上記(1)②「退職時に一括徴収される住民税の金額」は、退職時期によって異なります。(「特別徴収引継」は除く)。

退職月原則的な取扱い具体例
1~5月残り分を一括徴収(※1)例えば、2月退職なら、2月~5月の4か月分を、退職月の給与から一括で天引きされます
6月~12月退職月までの分が天引き。翌月から普通徴収切替(※2)例えば、6月退職であれば、6月発生給与(最終支払給与)までは通常通り特別徴収。退職月翌月以降が普通徴収となります。

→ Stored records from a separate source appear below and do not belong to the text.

Lemma handle_resp_message_rank fuel k cs c r c' :
  handle_resp_message fuel k cs c = Done (r, c') -> phase_rank (cphase c) <= phase_rank (cphase c').
Proof.
  unfold handle_resp_message. cbv zeta. destruct (_ && _).
  - destruct (HandleRtmpControlMessage cs (base_ c)) as [[ret s]|] eqn:Hc; simpl_m; [|discriminate].
    apply HandleRtmpControlMessage_phase in Hc.
    destruct (_ <? _); [intros [= <- <-]; unfold cphase; cbn; by rewrite Hc|].
    destruct (reportCtrlMsg cs (set_base s c)) as [c1|] eqn:Hr; simpl_m; [|discriminate].
    apply reports_phase in Hr. destruct (_ <? _); intros [= <- <-]; unfold cphase; cbn; rewrite Hr; cbn; by rewrite Hc.
  - destruct (type_id_ cs =? RTMP_COMMAND_MESSAGES_AMF0).
    + destruct (HandleServerCommandMessage fuel cs (base_ c)) as [[[ret vec] s]|] eqn:Hc; simpl_m; [|discriminate].
      apply HandleServerCommandMessage_rank in Hc.
      destruct (_ <? _); [intros [= <- <-]; done|].
      match goal with |- mbind _ ?m = _ -> _ => destruct m as [c1|] eqn:Hm; simpl_m; [|discriminate] end.
      assert (phase_rank (cphase c) <= phase_rank (cphase c1)) as Hc1.
      { unfold cphase in *. destruct (client_phase_ (base_ c)) eqn:Hp; cbn [client_phase_] in *.
        all: try (injection Hm as <-; exact Hc).
        - assert (base_ c1 = s) as -> by (apply report_amf_phase in Hm || apply (report_amf_phase vec (set_base s c)); auto). done.
        - assert (base_ c1 = s) as -> by (apply (report_amf_phase vec (set_base s c)); auto). done.
        - destruct (reportPlayPublishRespAmf vec (set_base s c)); [|discriminate]. injection Hm as <-. cbn. lia. }
      destruct (_ <? _); intros [= <- <-]; exact Hc1.
    + destruct (_ || _); [|by intros [= <- <-]].
      destruct (GetMediaPacket cs (req_ (base_ c))) as [[p|]|]; simpl_m; [|by intros [= <- <-]|discriminate].
      destruct (_ =? _); by intros [= <- <-].
Qed.

Lemma ReceiveRespMessage_rank fuel : forall c ret c',
  ReceiveRespMessage fuel c = Done (ret, c') -> phase_rank (cphase c) <= phase_rank (cphase c').
Proof.
  induction fuel as [|fuel IH]; intros c ret c'; [discriminate|]. cbn [ReceiveRespMessage].
  destruct (read_message (S fuel) (base_ c)) as [[[r k] s]|] eqn:Hr; simpl_m; [|discriminate].
  apply read_message_frame in Hr. assert (client_phase_ s = client_phase_ (base_ c)) as Hp by (injection Hr; done).
  destruct k as [k|]; [|intros [= <- <-]; unfold cphase; cbn; by rewrite Hp].
  destruct (cs_map_ s !! k) as [cs|]; [|intros [= <- <-]; unfold cphase; cbn; by rewrite Hp].
  destruct (handle_resp_message (S fuel) k cs (set_base s c)) as [[q c1]|] eqn:Hh; simpl_m; [|discriminate].
  apply handle_resp_message_rank in Hh. unfold cphase in Hh at 1. cbn in Hh. rewrite Hp in Hh. fold (cphase c) in Hh.
  destruct q as [q|q]; [by intros [= <- <-]|]. intros Hrec. apply IH in Hrec. lia.
Qed.

Lemma send_command_phase p c ret c' : send_command p c = Done (ret, c') -> cphase c' = cphase c.
Proof.
  unfold send_command, session_write. destruct (WriteDataByChunkStream _ _ _ _ _ _) as [[? ?]|]; simpl_m;
    [|discriminate]. by intros [= <- <-].
Qed.

(** Peel the encoders off a command. *)
Ltac peel :=
  repeat match goal with
  | |- mbind _ ?m = Done _ -> _ =>
      lazymatch type of m with outcome (Z * bytes) => destruct m as [[? ?]|]; simpl_m; [|discriminate] end
  | |- mbind _ (int64_of_double ?d) = Done _ -> _ => destruct (int64_of_double d); simpl_m; [|discriminate]
  end.

Lemma commands_phase c ret c' :
  RtmpConnect c = Done (ret, c') \/ RtmpCreatestream c = Done (ret, c') \/ RtmpPlay c = Done (ret, c') \/
  RtmpPublish c = Done (ret, c') -> cphase c' = cphase c.
Proof.
  unfold RtmpConnect, RtmpCreatestream, RtmpPlay, RtmpPublish. cbv zeta.
  intros [Hs|[Hs|[Hs|Hs]]]; revert Hs; peel; intros Hs; by apply send_command_phase in Hs.
Qed.

Lemma RtmpSend_chars_phase d c : cphase (RtmpSend_chars d c).2 = cphase c.
Proof. unfold RtmpSend_chars. cbv zeta. by repeat destruct (decide _). Qed.

Lemma SendC2_phase c : cphase (SendC2 c).2 = cphase c.
Proof.
  unfold SendC2. destruct (MakeC2 (hs_ c)) as [[r d] h]. destruct (_ <? _); [done|].
  exact (RtmpSend_chars_phase d (set_hs h c)).
Qed.

Definition flow_client (f : flow (HS := HS)) : RtmpClientSession :=
  match f with Return _ c | Next _ c => c end.

(** A piece of [HandleMessage] that never goes back. *)
Definition forward (piece : Z -> RtmpClientSession -> outcome flow) : Prop :=
  forall ret c f, piece ret c = Done f -> phase_rank (cphase c) <= phase_rank (cphase (flow_client f)).

Lemma forward_andthen p q : forward p -> forward q -> forward (fun ret c => andthen (p ret c) q).
Proof.
  intros Hp Hq ret c f. unfold andthen. destruct (p ret c) as [[r c1|r c1]|] eqn:E; simpl_m; [..|discriminate];
    apply Hp in E; [by intros [= <-]|]. intros Hf. apply Hq in Hf. cbn in E. lia.
Qed.

Ltac start_piece := intros ret c f; destruct (decide _) as [Hph|]; [|by intros [= <-]].

Lemma receive_piece c fuel f
    (k : Z -> RtmpClientSession -> outcome flow) :
  (forall ret c1, phase_rank (cphase c) <= phase_rank (cphase c1) ->
     k ret c1 = Done f -> phase_rank (cphase c) <= phase_rank (cphase (flow_client f))) ->
  ('(ret, c1) ← ReceiveRespMessage fuel c; k ret c1) = Done f ->
  phase_rank (cphase c) <= phase_rank (cphase (flow_client f)).
Proof.
  intros Hk. destruct (ReceiveRespMessage fuel c) as [[r c1]|] eqn:Hr; simpl_m; [|discriminate].
  apply ReceiveRespMessage_rank in Hr. by apply Hk.
Qed.

Lemma handle_c0c1_forward : forward handle_c0c1.
Proof.
  unfold handle_c0c1. start_piece. destruct (negb _); [by intros [= <-]|]. cbv zeta.
  destruct (ParseS0S1S2 _ _) as [r h]. destruct (_ <? _); [by intros [= <-]|].
  match goal with |- context [SendC2 ?x] => pose proof (SendC2_phase x) as Hp; destruct (SendC2 x) as [r2 c2] end.
  cbn in Hp. destruct (_ <? _); [intros [= <-]; rewrite Hph; cbn; rewrite Hp; cbn; lia|].
  destruct (RtmpConnect _) as [[r3 c3]|] eqn:Hc; simpl_m; [|discriminate].
  assert (cphase c3 = client_connect_phase) as Hc3 
    by exact (commands_phase (set_phase_c client_connect_phase c2) r3 c3 (or_introl Hc)).
  destruct (_ <? _); intros [= <-]; rewrite Hph; cbn; [rewrite Hc3|]; cbn; lia.
Qed.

(※1)退職金や給料を超える金額の場合は、普通徴収も認められる。
(※2)会社に依頼すれば、一括徴収も可能。
 

なお、住民税は「後払」ですので、一括天引きされる住民税は、あくまで、退職時~次の5月までに本来特別徴収されるはずだった「前年ないし前々年」の住民税となる点に注意しましょう。
 

(3) 退職時の資金繰りに注意

退職時期によっては、「住民税」の一括徴収により、想定外の「資金負担」が生じる可能性がある点に注意が必要です。

例えば、2022年1月退職の場合は、1月給与で一括徴収される金額は2022年1月~2022年5月の「5か月分」となります。一括徴収されると、資金的な負担が多くなることが予想されますので、普通徴収に切り替えた方が「4分割」で払えて、資金的には楽かもしれません。

なお、退職時に天引きされなかった住民税は、「再就職先に特別徴収引継」をしない限り、「自動的に普通徴収に移行」します。この場合は、後日各自治体から納税通知書が郵送され、ご自身で納付する必要がある点にも留意しましょう。